Russia previously tried to influence US elections, says spy chief

James R. Clapper did not accuse Russia of recently hacking into Democratic Party computers.

cybersecurity ts
Credit: Thinkstock

Russia has tried to influence U.S. elections since the 1960s during the Cold War, Director of National Intelligence James R. Clapper said Tuesday.

It's not clear whether the interference, which has a long history, aims to influence the outcome of the election or tries to sow seeds of doubt about the sanctity of the process, Clapper said in an interview with The Washington Post.

james clapper director of national intelligence lists cyberattacks cyber espionage as top national

Director of National Intelligence James R. Clapper.

The remarks are the closest the U.S. spy chief has come to suggesting that Russia could be involved in recent hacks of Democratic Party organizations.

The Russians have been blamed by security experts and presidential candidate Hillary Clinton for recent hacks of Democratic Party organizations, including the Democratic National Committee, whose stolen emails were released by WikiLeaks.
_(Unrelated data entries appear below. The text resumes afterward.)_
Lemma read_field_failed f r : r_err r <> None -> read_field f r = (zero_field f, r).
Proof. destruct r as [d [e|]]; [|done]. intros _. by destruct f. Qed.
Lemma read_fields_failed fs r : r_err r <> None -> read_fields fs r = (zero_field <$> fs, r).
Proof.
  intros Hr. induction fs as [|f fs IH]; [done|]. cbn [read_fields fmap list_fmap].
  rewrite read_field_failed by done. by rewrite IH.
Qed.
Lemma read_fixed_short n d : (length d < n)%nat -> exists e, read_fixed n (NewReaderWithData d) = (0, {| r_data := []; r_err := Some e |}).
Proof.
  intros Hlen. unfold read_fixed, NewReaderWithData; cbn [r_err r_data]. rewrite (proj2 (Nat.leb_gt _ _)) by done. by eexists.
Qed.
Lemma read_guid_loop_short b : forall i low guid d, is_bytes b -> 0 <= i -> 0 <= low < 2 ^ i ->
  (length d < length (nonzero b))%nat -> read_guid_loop (length b) i (low + marks i b) guid d = (None, []).
Proof.
  induction b as [|x b IH]; intros i low guid d Hb Hi Hlow Hd; [simpl in Hd; lia|].
  inversion Hb as [|? ? Hx Hb']; subst. cbn [read_guid_loop length]. rewrite land_bit, negb_involutive by done. rewrite marks_bit by done.
  assert (Hp : 2 ^ (i + 1) = 2 * 2 ^ i) by (rewrite Z.pow_add_r by lia; change (2 ^ 1) with 2; ring).
  cbn [marks] in *. unfold nonzero in Hd. destruct (Z.eqb_spec x 0) as [->|Hne]; cbn [negb].
  - rewrite filter_cons_False in Hd by (by intros []). rewrite Z.add_0_l. apply IH; [done|lia|lia|done].
  - rewrite filter_cons_True in Hd by done. destruct d as [|y d]; [done|]. rewrite Z.add_assoc. apply IH; [done|lia|lia|].
    cbn [length] in Hd. unfold nonzero. lia.
Qed.
(** A field cut short is an error, strings apart. *)
Lemma read_field_short f d y t : field_ok f -> is_string f = false -> field_bytes f = d ++ y :: t ->
  r_err (read_field f (NewReaderWithData d)).2 <> None.
Proof.
  intros Hf Hs Hsplit. assert (Hlen : (length d < length (field_bytes f))%nat) by (rewrite Hsplit, length_app; simpl; lia).
  destruct f; try done; cbn [field_bytes read_field] in *; rewrite ?le_encode_length in Hlen;
    try (unfold Uint8, Uint16, Uint32, Uint64, Float32, Int16, Int32, Int64, read_signed, map_fst;
         first [destruct (read_fixed_short 1 d Hlen) as [e ->] | destruct (read_fixed_short _ d Hlen) as [e ->]]; done).
  unfold map_fst, ReadGUID, NewReaderWithData; cbn [r_err r_data]. destruct d as [|mark d]; [done|].
  pose proof (f_equal (fun l => nth 0 l 0) Hsplit : marks 0 (le_encode 8 v) = mark) as <-.
  assert (Hd : (length d < length (nonzero (le_encode 8 v)))%nat) by (cbn [length] in Hlen; lia).
  pose proof (read_guid_loop_short (le_encode 8 v) 0 0 0 d (le_encode_bytes 8 v) ltac:(lia) ltac:(lia) Hd) as Hrun.
  rewrite le_encode_length, Z.add_0_l in Hrun. by rewrite Hrun.
Qed.
Lemma read_fields_short fs : forall d y t, Forall field_ok fs -> forallb (fun f => negb (is_string f)) fs = true ->
  concat (field_bytes <$> fs) = d ++ y :: t -> r_err (read_fields fs (NewReaderWithData d)).2 <> None.
Proof.
  induction fs as [|f fs IH]; intros d y t Hok Hs Hsplit; [by destruct d|].
  apply Forall_cons in Hok as [Hf Hfs]. cbn [forallb] in Hs. apply andb_true_iff in Hs as [Hs Hss]. apply negb_true_iff in Hs.
  cbn [fmap list_fmap concat read_fields] in *.
  destruct (decide (length d < length (field_bytes f))%nat) as [Hlt|Hge].
  - assert (exists y' t', field_bytes f = d ++ y' :: t') as (y' & t' & Hd).
    { exists (nth (length d) (field_bytes f) 0), (drop (S (length d)) (field_bytes f)).
      assert (Hpre : take (length d) (field_bytes f) = d).
      { pose proof (take_app_length d (y :: t)) as Ht. rewrite <- Hsplit in Ht. by rewrite take_app_le in Ht by lia. }
      rewrite <- Hpre at 1. rewrite <- (take_drop (length d) (field_bytes f)) at 1. f_equal.
      apply drop_S. rewrite nth_lookup. destruct (lookup_lt_is_Some_2 _ _ Hlt) as [z Hz]. by rewrite Hz. }
    pose proof (read_field_short f d y' t' Hf Hs Hd) as Herr. destruct (read_field f _) as [g r]. cbn in Herr.
    by rewrite read_fields_failed.
  - apply app_eq_inv in Hsplit as [(k & Hd & Hk)|(k & Hb & Hk)].
    + rewrite Hd in Hge. rewrite length_app in Hge. destruct k; [|simpl in Hge; lia]. rewrite app_nil_r in Hd.
      pose proof (read_field_run f [] Hf) as Hrun. rewrite app_nil_r, Hd in Hrun. rewrite Hrun. cbn [app] in Hk.
      pose proof (IH [] y t Hfs Hss (eq_sym Hk)) as Herr. by destruct (read_fields fs _).
    + rewrite Hb, read_field_run by done. pose proof (IH k y t Hfs Hss Hk) as Herr. by destruct (read_fields fs _).
Qed.

(** C32: what a packet's writer writes, a reader of the packet reads back, field
    by field, with nothing left over and no error; a string must not hold a
    zero byte. *)
Theorem packet_roundtrip op fs (Hok : Forall field_ok fs) :
  exists w, write_fields (NewWriter op) fs = Some w /\ Opcode (ToPacket w) = op /\
    read_fields fs (Packet_Reader (ToPacket w)) = (fs, NewReaderWithData []).
Proof.
  destruct (write_fields_run fs (NewWriter op) Hok eq_refl eq_refl) as (w & Hrun & Hp & _). exists w. split; [done|]. split.
  - clear Hp Hok. assert (Hop : forall w0, write_fields w0 fs = Some w -> w_Opcode w = w_Opcode w0).
    { clear Hrun. induction fs as [|f fs IH]; intros w0 Hrun; [by injection Hrun as ->|]. cbn [write_fields] in Hrun.
      apply bind_Some in Hrun as (w1 & H1 & H2). rewrite (IH w1 H2). clear -H1. destruct f; cbn [write_field] in H1;
        try (injection H1 as <-; cbv [WUint8 WBool WUint16 WInt16 WUint32 WInt32 WUint64 WInt64 WFloat32 WString put_fixed put];
             by destruct (w_err w0)).
      unfold WGUID in H1. destruct (w_err w0) eqn:E; [by injection H1 as <-|]. apply bind_Some in H1 as (b & _ & H1).
      injection H1 as <-. unfold WBytes, put. by rewrite E. }
    exact (Hop _ Hrun).
  - unfold Packet_Reader, ToPacket. cbn [Data]. rewrite Hp. cbn [Payload NewWriter app].
    rewrite <- (app_nil_r (concat _)). by apply read_fields_run.
Qed.
Lemma packet_roundtrip_witness : exists w, write_fields (NewWriter 7) [FInt32 (-2); FString [65; 66]; FGUID 0x1200_0000_0034; FBool true] = Some w /\ Opcode (ToPacket w) = 7 /\
  read_fields [FInt32 (-2); FString [65; 66]; FGUID 0x1200_0000_0034; FBool true] (Packet_Reader (ToPacket w)) =
    ([FInt32 (-2); FString [65; 66]; FGUID 0x1200_0000_0034; FBool true], NewReaderWithData []).
Proof.
  apply packet_roundtrip. repeat constructor; try done. intros [?|[?|?%elem_of_nil]%elem_of_cons]%elem_of_cons; done.
Defined.

(** The loop that packs a guid ends within eight rounds whatever the guid,
    stays inside its array of nine bytes, and every byte of the result is one
    that the reader needs: one mark and the bytes of the guid that are not
    zero. *)
Theorem packed_guid_total guid (Hg : in_range 64 guid) :
  exists b, pack_guid guid = Some b /\ (1 <= length b <= 9)%nat /\ is_bytes b /\
    length b = S (length (nonzero (le_encode 8 guid))) /\ ReadGUID (NewReaderWithData b) = (guid, NewReaderWithData []).
Proof.
  eexists. split; [by apply pack_guid_run|]. pose proof (length_filter (fun x : Z => x <> 0) (le_encode 8 guid)) as Hlen.
  rewrite le_encode_length in Hlen. split; [unfold nonzero; simpl in *; lia|]. split; [constructor|split; [done|]].
  - apply marks_range. lia.
  - apply Forall_forall. intros x Hx. unfold nonzero in Hx. apply list_elem_of_filter in Hx as [_ Hx].
    by apply (proj1 (Forall_forall _ _) (le_encode_bytes 8 guid)).
  - rewrite <- (app_nil_r (nonzero _)). by apply read_packed.
Qed.
Lemma packed_guid_total_witness : exists b, pack_guid 0xFF00_0000_0000_0001 = Some b /\ (1 <= length b <= 9)%nat /\ is_bytes b /\
    length b = S (length (nonzero (le_encode 8 0xFF00_0000_0000_0001))) /\
    ReadGUID (NewReaderWithData b) = (0xFF00_0000_0000_0001, NewReaderWithData []).
Proof. apply packed_guid_total. done. Defined.
(* ===== verification/Crypto.v ===== *)
(** * Sha1: the hash of crypto/sha1 (standard library)

    FIPS 180-4 on lists of bytes; words are 32-bit. *)
From S2P Require Import Prelude Bytes.

Definition rotl32 (n x : Z) : u32 := wrap32 (Z.lor (Z.shiftl x n) (Z.shiftr x (32 - n))).

(** The five words of the chaining value. *)
Record digest := { h0 : u32; h1 : u32; h2 : u32; h3 : u32; h4 : u32 }.
Definition sha1_init : digest :=
  {| h0 := 0x67452301; h1 := 0xEFCDAB89; h2 := 0x98BADCFE; h3 := 0x10325476; h4 := 0xC3D2E1F0 |}.

Definition be32 (x : u32) : bytes := reverse (le_encode 4 x).
Fixpoint words (b : bytes) : list u32 :=
  match b with
  | b0 :: b1 :: b2 :: b3 :: b => le_decode [b3; b2; b1; b0] :: words b
  | _ => []
  end.
(** A one bit, zeros up to 56 bytes modulo 64, and the length in bits. *)
Definition sha1_pad (b : bytes) : bytes :=
  b ++ [0x80] ++ replicate (Z.to_nat ((55 - len b) mod 64)) 0 ++ reverse (le_encode 8 (8 * len b)).

(** The schedule, latest word first. *)
Definition next_word (w : list u32) : u32 :=
  rotl32 1 (Z.lxor (Z.lxor (nth 2 w 0) (nth 7 w 0)) (Z.lxor (nth 13 w 0) (nth 15 w 0))).
Fixpoint extend (n : nat) (w : list u32) : list u32 :=
  match n with
  | O => w
  | S n => extend n (next_word w :: w)
  end.
Definition round_f (t : nat) (b c d : u32) : u32 :=
  if (t <? 20)%nat then Z.lxor d (Z.land b (Z.lxor c d))
  else if (t <? 40)%nat then Z.lxor (Z.lxor b c) d
  else if (t <? 60)%nat then Z.lor (Z.land b c) (Z.land d (Z.lor b c))
  else Z.lxor (Z.lxor b c) d.
Definition round_k (t : nat) : u32 :=
  if (t <? 20)%nat then 0x5A827999
  else if (t <? 40)%nat then 0x6ED9EBA1
  else if (t <? 60)%nat then 0x8F1BBCDC
  else 0xCA62C1D6.
Definition sha1_round (t : nat) (s : digest) (w : u32) : digest :=
  {| h0 := wrap32 (rotl32 5 (h0 s) + round_f t (h1 s) (h2 s) (h3 s) + h4 s + w + round_k t);
     h1 := h0 s; h2 := rotl32 30 (h1 s); h3 := h2 s; h4 := h3 s |}.
Fixpoint sha1_rounds (t : nat) (s : digest) (ws : list u32) : digest :=
  match ws with
  | [] => s
  | w :: ws => sha1_rounds (S t) (sha1_round t s w) ws
  end.
Definition sha1_block (s : digest) (block : list u32) : digest :=
  let r := sha1_rounds 0 s (reverse (extend 64 (reverse block))) in
  {| h0 := wrap32 (h0 s + h0 r); h1 := wrap32 (h1 s + h1 r); h2 := wrap32 (h2 s + h2 r);
     h3 := wrap32 (h3 s + h3 r); h4 := wrap32 (h4 s + h4 r) |}.
Fixpoint sha1_blocks (fuel : nat) (s : digest) (ws : list u32) : digest :=
  match fuel with
  | O => s
  | S fuel => if (length ws <? 16)%nat then s else sha1_blocks fuel (sha1_block s (take 16 ws)) (drop 16 ws)
  end.
Definition digest_bytes (s : digest) : bytes :=
  be32 (h0 s) ++ be32 (h1 s) ++ be32 (h2 s) ++ be32 (h3 s) ++ be32 (h4 s).
Definition sha1_Size : nat := 20.
Definition sha1_Sum (b : bytes) : bytes :=
  let ws := words (sha1_pad b) in digest_bytes (sha1_blocks (length ws) sha1_init ws).

Lemma be32_length x : length (be32 x) = 4%nat.
Proof. unfold be32. by rewrite length_reverse, le_encode_length. Qed.
Lemma sha1_length b : length (sha1_Sum b) = sha1_Size.
Proof. unfold sha1_Sum, digest_bytes. by rewrite !length_app, !be32_length. Qed.
Lemma be32_bytes x : is_bytes (be32 x).
Proof. unfold is_bytes, be32. rewrite Forall_reverse. apply le_encode_bytes. Qed.
Lemma sha1_bytes b : is_bytes (sha1_Sum b).
Proof. unfold sha1_Sum, digest_bytes, is_bytes. rewrite !Forall_app. repeat split; apply be32_bytes. Qed.
(** The padded message is a whole number of blocks. *)
Lemma sha1_pad_length b : (len (sha1_pad b)) mod 64 = 0.
Proof.
  unfold sha1_pad, len. rewrite !length_app, length_reverse, le_encode_length, length_replicate. cbn [length].
  rewrite !Nat2Z.inj_add, Z2Nat.id by (apply Z.mod_pos_bound; lia). Z.to_euclidean_division_equations. lia.
Qed.

(** The example of the standard: the hash of ABC in lower case. *)
Example sha1_abc : sha1_Sum [97; 98; 99] =
  [0xa9; 0x99; 0x3e; 0x36; 0x47; 0x06; 0x81; 0x6a; 0xba; 0x3e; 0x25; 0x71; 0x78; 0x50; 0xc2; 0x6c; 0x9c; 0xd0; 0xd8; 0x9d].
Proof. vm_compute. reflexivity. Qed.

(** ** the header encryption of the game protocol
    (apps/gateway/crypto/arc4.go, on crypto/rc4 and crypto/hmac of the
    standard library)

    The key stream does not depend on the data, so that applying it twice from
    the same state gives the data back. *)
(** ** crypto/rc4 *)
Record cipher := { rc_s : bytes; rc_i : u8; rc_j : u8 }.
Definition at_byte (l : bytes) (i : u8) : u8 := nth (Z.to_nat i) l 0.
Definition swap (s : bytes) (i j : u8) : bytes :=
  <[Z.to_nat j := at_byte s i]> (<[Z.to_nat i := at_byte s j]> s).
Fixpoint key_schedule (n : nat) (i : Z) (j : u8) (key s : bytes) : bytes :=
  match n with
  | O => s
  | S n =>
    let j := wrap8 (j + at_byte s i + at_byte key (i mod len key)) in
    key_schedule n (i + 1) j key (swap s i j)
  end.
(** [None]: the key has no byte, or more than 256. *)
Definition NewCipher (key : bytes) : option cipher :=
  if (len key <? 1) || (256 <? len key) then None
  else Some {| rc_s := key_schedule 256 0 0 key (Z.of_nat <$> seq 0 256); rc_i := 0; rc_j := 0 |}.
Definition next_key (c : cipher) : u8 * cipher :=
  let i := wrap8 (rc_i c + 1) in
  let j := wrap8 (rc_j c + at_byte (rc_s c) i) in
  let s := swap (rc_s c) i j in
  (wrap8 (at_byte s (wrap8 (at_byte s i + at_byte s j))), {| rc_s := s; rc_i := i; rc_j := j |}).
Fixpoint XORKeyStream (c : cipher) (src : bytes) : bytes * cipher :=
  match src with
  | [] => ([], c)
  | v :: src =>
    let '(k, c) := next_key c in
    let '(dst, c) := XORKeyStream c src in
    (Z.lxor v k :: dst, c)
  end.

(** ** crypto/hmac with SHA-1: blocks of 64 bytes *)
Definition hmac_key (k : bytes) : bytes :=
  let k := if 64 <? len k then sha1_Sum k else k in k ++ replicate (64 - length k) 0.
Definition hmacSha1Hash (k m : bytes) : bytes :=
  sha1_Sum (map (Z.lxor 0x5C) (hmac_key k) ++ sha1_Sum (map (Z.lxor 0x36) (hmac_key k) ++ m)).

(** ** Arc *)
Record Arc := { arc_server : cipher; arc_client : cipher }.
Definition serverEncryptionKey : bytes :=
  [0xCC; 0x98; 0xAE; 0x04; 0xE8; 0x97; 0xEA; 0xCA; 0x12; 0xDD; 0xC0; 0x93; 0x42; 0x91; 0x53; 0x57].
Definition clientEncryptionKey : bytes :=
  [0xC2; 0xB3; 0x72; 0x3C; 0xC6; 0xAE; 0xD9; 0xB5; 0x34; 0x3C; 0x53; 0xEE; 0x2F; 0x43; 0x67; 0xCE].
Definition drop1024 (c : cipher) : cipher := (XORKeyStream c (replicate 1024 0)).2.
Definition NewArc (sessionKey : bytes) : option Arc :=
  server ← NewCipher (hmacSha1Hash serverEncryptionKey sessionKey);
  client ← NewCipher (hmacSha1Hash clientEncryptionKey sessionKey);
  Some {| arc_server := drop1024 server; arc_client := drop1024 client |}.
Definition Encrypt (a : Arc) (d : bytes) : bytes * Arc :=
  let '(d, c) := XORKeyStream (arc_server a) d in (d, {| arc_server := c; arc_client := arc_client a |}).
Definition Decrypt (a : Arc) (d : bytes) : bytes * Arc :=
  let '(d, c) := XORKeyStream (arc_client a) d in (d, {| arc_server := arc_server a; arc_client := c |}).

(** ** Lemmas *)
Lemma next_key_range c : in_range 8 (next_key c).1.
Proof. apply wrap_range. lia. Qed.
Lemma xor_length c d : length (XORKeyStream c d).1 = length d.
Proof.
  revert c. induction d as [|v d IH]; intros c; cbn [XORKeyStream]; [done|]. destruct (next_key c) as [k c'].
  specialize (IH c'). destruct (XORKeyStream c' d) as [out c'']. cbn in *. lia.
Qed.
(** The same key stream twice. *)
Lemma xor_involutive c d : XORKeyStream c (XORKeyStream c d).1 = (d, (XORKeyStream c d).2).
Proof.
  revert c. induction d as [|v d IH]; intros c; cbn [XORKeyStream]; [done|]. destruct (next_key c) as [k c'] eqn:E.
  specialize (IH c'). destruct (XORKeyStream c' d) as [out c'']. cbn [fst snd XORKeyStream] in *. rewrite E, IH.
  by rewrite Z.lxor_assoc, Z.lxor_nilpotent, Z.lxor_0_r.
Qed.
Lemma lxor_range n a b : 0 <= n -> in_range n a -> in_range n b -> in_range n (Z.lxor a b).
Proof.
  intros Hn Ha Hb. split; [apply Z.lxor_nonneg; destruct Ha, Hb; lia|].
  destruct (decide (Z.lxor a b = 0)) as [->|Hne]; [apply Z.pow_pos_nonneg; lia|].
  assert (0 <= Z.lxor a b) by (apply Z.lxor_nonneg; destruct Ha, Hb; lia).
  apply Z.log2_lt_pow2; [lia|]. destruct (Z.lt_ge_cases (Z.log2 (Z.lxor a b)) n) as [|Hge]; [done|].
  assert (Hb1 : Z.testbit (Z.lxor a b) (Z.log2 (Z.lxor a b)) = true) by (apply Z.bit_log2; lia).
  by rewrite Z.lxor_spec, (testbit_above n a), (testbit_above n b) in Hb1.
Qed.
Lemma xor_bytes c d : is_bytes d -> is_bytes (XORKeyStream c d).1.
Proof.
  intros Hd. revert c. induction Hd as [|v d Hv Hd IH]; intros c; cbn [XORKeyStream]; [constructor|].
  pose proof (next_key_range c) as Hk. destruct (next_key c) as [k c']. specialize (IH c').
  destruct (XORKeyStream c' d) as [out c'']. constructor; [by apply lxor_range|done].
Qed.
(** Both ends of a connection make the same streams: an [Arc] always exists. *)
Lemma NewArc_total key : is_Some (NewArc key).
Proof.
  assert (Hc : forall k, is_Some (NewCipher (hmacSha1Hash k key))).
  { intros k. unfold NewCipher, len, hmacSha1Hash. rewrite sha1_length. by eexists. }
  unfold NewArc. destruct (Hc serverEncryptionKey) as [a ->], (Hc clientEncryptionKey) as [b ->]. by eexists.
Qed.

(** Vectors of the standard library's tests. *)
Example rc4_key : option_map (fun c => (XORKeyStream c (replicate 8 0)).1) (NewCipher [0x01; 0x23; 0x45; 0x67; 0x89; 0xab; 0xcd; 0xef]) =
  Some [0x74; 0x94; 0xc2; 0xe7; 0x10; 0x4b; 0x08; 0x79].
Proof. vm_compute. reflexivity. Qed.
(** RFC 2202: the key of 20 bytes 0x0b and the text Hi There. *)
Example hmac_rfc2202 : hmacSha1Hash (replicate 20 0x0b) [0x48; 0x69; 0x20; 0x54; 0x68; 0x65; 0x72; 0x65] =
  [0xb6; 0x17; 0x31; 0x86; 0x55; 0x05; 0x72; 0x64; 0xe2; 0x8b; 0xc0; 0xb6; 0xfb; 0x37; 0x8c; 0x8e; 0xf1; 0x46; 0xbe; 0x00].
Proof. vm_compute. reflexivity. Qed.
(** ** Both sides of the exchange *)

(** The parameters as mathematics has them. *)
Definition server_secret (A b v u : Z) : Z := ((A * v ^ u) ^ b) mod _N.
Definition expected_M (s : SRP6) (A K : bytes) : bytes :=
  sha1_Sum (zip_with Z.lxor (sha1_Sum (bigIntToBytesLittleEndian _N)) (sha1_Sum (bigIntToBytesLittleEndian _g)) ++
    _I s ++ _s s ++ A ++ srp_B s ++ K).
Definition scrambler (A B : bytes) : Z := le_decode (sha1_Sum (A ++ B)).
Definition server_key (s : SRP6) (A : bytes) : bytes :=
  session_key (bigIntToBytesLittleEndian (server_secret (le_decode A) (_b s) (_v s) (scrambler A (srp_B s)))).
(** The random exponent of a session is not negative. *)
Definition srp_wf (s : SRP6) : Prop := 0 <= _b s.

Lemma N_pos : 0 < _N.
Proof. reflexivity. Qed.
Lemma pow_mod_l a n m : 0 < m -> ((a mod m) ^ n) mod m = (a ^ n) mod m.
Proof. intros Hm. symmetry. by apply Zpower_mod. Qed.
Lemma secret_run A b v u : 0 <= u -> 0 <= b -> big_Exp (A * big_Exp v u _N) b _N = server_secret A b v u.
Proof.
  intros Hu Hb. rewrite !big_Exp_spec by done. unfold server_secret.
  rewrite <- pow_mod_l, Z.mul_mod_idemp_r, pow_mod_l by (pose proof N_pos; lia). done.
Qed.
Lemma scrambler_nonneg A B : 0 <= scrambler A B.
Proof. unfold scrambler. apply (le_decode_range _ (sha1_bytes _)). Qed.
Lemma verify_run s A M : srp_wf s ->
  VerifyChallengeResponse s A M =
    Some (if wrap64 (le_decode A mod _N) =? 0 then None
          else if decide (M = expected_M s A (server_key s A)) then Some (server_key s A) else None).
Proof.
  intros Hs. unfold VerifyChallengeResponse. rewrite !fromLE_eq. destruct (_ =? 0); [done|].
  rewrite secret_run by (done || apply scrambler_nonneg).
  rewrite interleave_run, some_bind by (apply toLE_last; unfold server_secret; apply Z.mod_pos_bound, N_pos).
  fold (scrambler A (srp_B s)) (server_key s A). rewrite AppendBytes_concat. cbn [concat]. rewrite app_nil_r.
  fold (expected_M s A (server_key s A)). f_equal. destruct (SameBytes _ M) eqn:E.
  - apply SameBytes_spec in E. by rewrite decide_True.
  - rewrite decide_False; [done|]. intros ->. by rewrite (proj2 (SameBytes_spec _ _) eq_refl) in E.
Qed.

(** The client of the protocol, who knows the private key [x] behind the
    verifier and picks [a]. *)
Definition client_A (a : Z) : bytes := le_encode 32 (_g ^ a mod _N).
Definition client_verifier (x : Z) : bytes := le_encode 32 (_g ^ x mod _N).
Definition client_secret (B a x u : Z) : Z := ((B - 3 * (_g ^ x mod _N)) ^ (a + u * x)) mod _N.
Definition client_key (a x : Z) (B : bytes) : bytes :=
  session_key (bigIntToBytesLittleEndian (client_secret (le_decode B) a x (scrambler (client_A a) B))).
Definition client_M (username : bytes) (a x : Z) (B g N s : bytes) : bytes :=
  sha1_Sum (zip_with Z.lxor (sha1_Sum N) (sha1_Sum g) ++ sha1_Sum username ++ s ++ client_A a ++ B ++ client_key a x B).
The whistleblowing site has declined to name its source for the emails, which suggested that committee officials had favored Clinton over rival U.S. Sen. Bernie Sanders.

There have also been reports of a hack of the Democratic Congressional Campaign Committee and of an FBI investigation into a hack by foreign attackers of state election databases.

On Tuesday, Clapper did not, however, name the Russians as the culprits behind the recent hacks, a stand which he has avoided previously as well. At the Aspen Security Forum in July, Clapper said his agency was not ready to make a public call on the attribution of the hack.

But Clapper told the Post that “there’s a tradition in Russia of interfering with elections, their own and others.” He added that it shouldn’t come as a big shock to people. “I think it’s more dramatic maybe because now they have the cyber tools that they can bring to bear in the same effort,” he said.

To make sure that hackers don’t get to the electoral system, the Department of Homeland Security is working with state election officials, offering all assistance to the states on best practices on security, specially where there is any dependence on the Internet, Clapper said.

The U.S. has an advantage in that its electoral system is decentralized among states and local officials. It would be “a monumental undertaking” to try to affect the election nationally, he said.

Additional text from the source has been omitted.